Le décès d’un proche peut engendrer une modification de vos droits auprès des organismes concernés (CAF, CPAM, …). Il est important de les informer du décès. À ce moment-là, vous pouvez initier les démarches pour régulariser la situation du défunt et éventuellement bénéficier des aides. Par exemple, le capital décès est une indemnité versée aux héritiers du défunt cotisant au régime général de la sécurité sociale et qui permet de faire face aux frais liés à la perte d’un proche.

Pour ne pas recevoir des allocations indues qu’il faudra ensuite rembourser, il faut contacter ces organismes :

  • Si le défunt percevait une allocation chômage, une allocation de solidarité ou une préretraite, il s’agira de contacter Pôle Emploi.
  • Si le défunt était retraité, ce seront les caisses de retraite.
  • S’il bénéficiait de l’Allocation personnalisée d’autonomie (Apa) ou d’une prestation du département, notamment pour financer l’hébergement en maison de retraite, contactez l’aide sociale du département.
  • S’il était titulaire d’une aide au logement, contactez la Caisse d’allocations familiales.
  • S’il perçoit des indemnités journalières ou une pension d’invalidité, il faudra contacter la Caisse d’assurance maladie.

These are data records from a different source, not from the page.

(* ===== verification/Client.v ===== *)
(** * Client (net/Connector.h, net/Connector.cc, net/TcpClient.h, net/TcpClient.cc)

    A client's connector: it makes a socket, waits until it is connected or not, tries again after
    a while, and hands the connected one on; and the client that keeps the connection. What the
    system answers is input of the calls. *)

From S2P Require Import Prelude.

(** ** State *)

Inductive States := kDisconnected | kConnecting | kConnected.

#[export] Instance States_eq_dec : EqDecision States.
Proof. solve_decision. Defined.

Definition kMaxRetryDelayMs : Z := 30 * 1000.
Definition kInitRetryDelayMs : Z := 500.

(** What the two queue in the loop. *)
Inductive functor := StartInLoop | StopInLoop | ResetChannel | ConnectDestroyed (sockfd : Z).

#[export] Instance functor_eq_dec : EqDecision functor.
Proof. solve_decision. Defined.

Record Connector := {
  connect_ : bool;
  state_ : States;
  channel_ : option (Z * bool);     (* its socket; whether the poller watches it *)
  retryDelayMs_ : Z;
}.

Record TcpClient := {
  connector_ : Connector;
  retry_ : bool;
  client_connect_ : bool;
  nextConnId_ : Z;
  connection_ : option Z;           (* its socket *)
  (** of the loop: functors; timers that call [startInLoop], by their delay *)
  pending : list functor;
  timers : list Z;
  (** of the system: how many sockets were made, so the next one's number; those closed, and those
      that a connection got *)
  made : Z;
  closed : list Z;
  given : list Z;
  (** whether the last [connect] failed for a reason that is not tried again *)
  gave_up : bool;
}.

Definition TcpClient_new : TcpClient := {|
  connector_ := {| connect_ := false; state_ := kDisconnected; channel_ := None; retryDelayMs_ := kInitRetryDelayMs |};
  retry_ := false; client_connect_ := true; nextConnId_ := 1; connection_ := None; pending := []; timers := []; made := 0;
  closed := []; given := []; gave_up := false |}.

Pour obtenir le capital décès, il faut informer :

  • L’employeur du défunt : celui-ci versera le solde de salaire et des indemnités.
  • La mutuelle ou la complémentaire santé : certaines d’entre elles versent un capital à la famille lors du décès d’un assuré.
  • La Caisse primaire d’assurance maladie : si le défunt était salarié, chômeur indemnisé, en préretraite ou titulaire d’une pension d’invalidité, vous pouvez obtenir le capital décès.
  • Les assurances : selon les contrats souscrits par le défunt, vous pourrez bénéficier du versement d’un capital.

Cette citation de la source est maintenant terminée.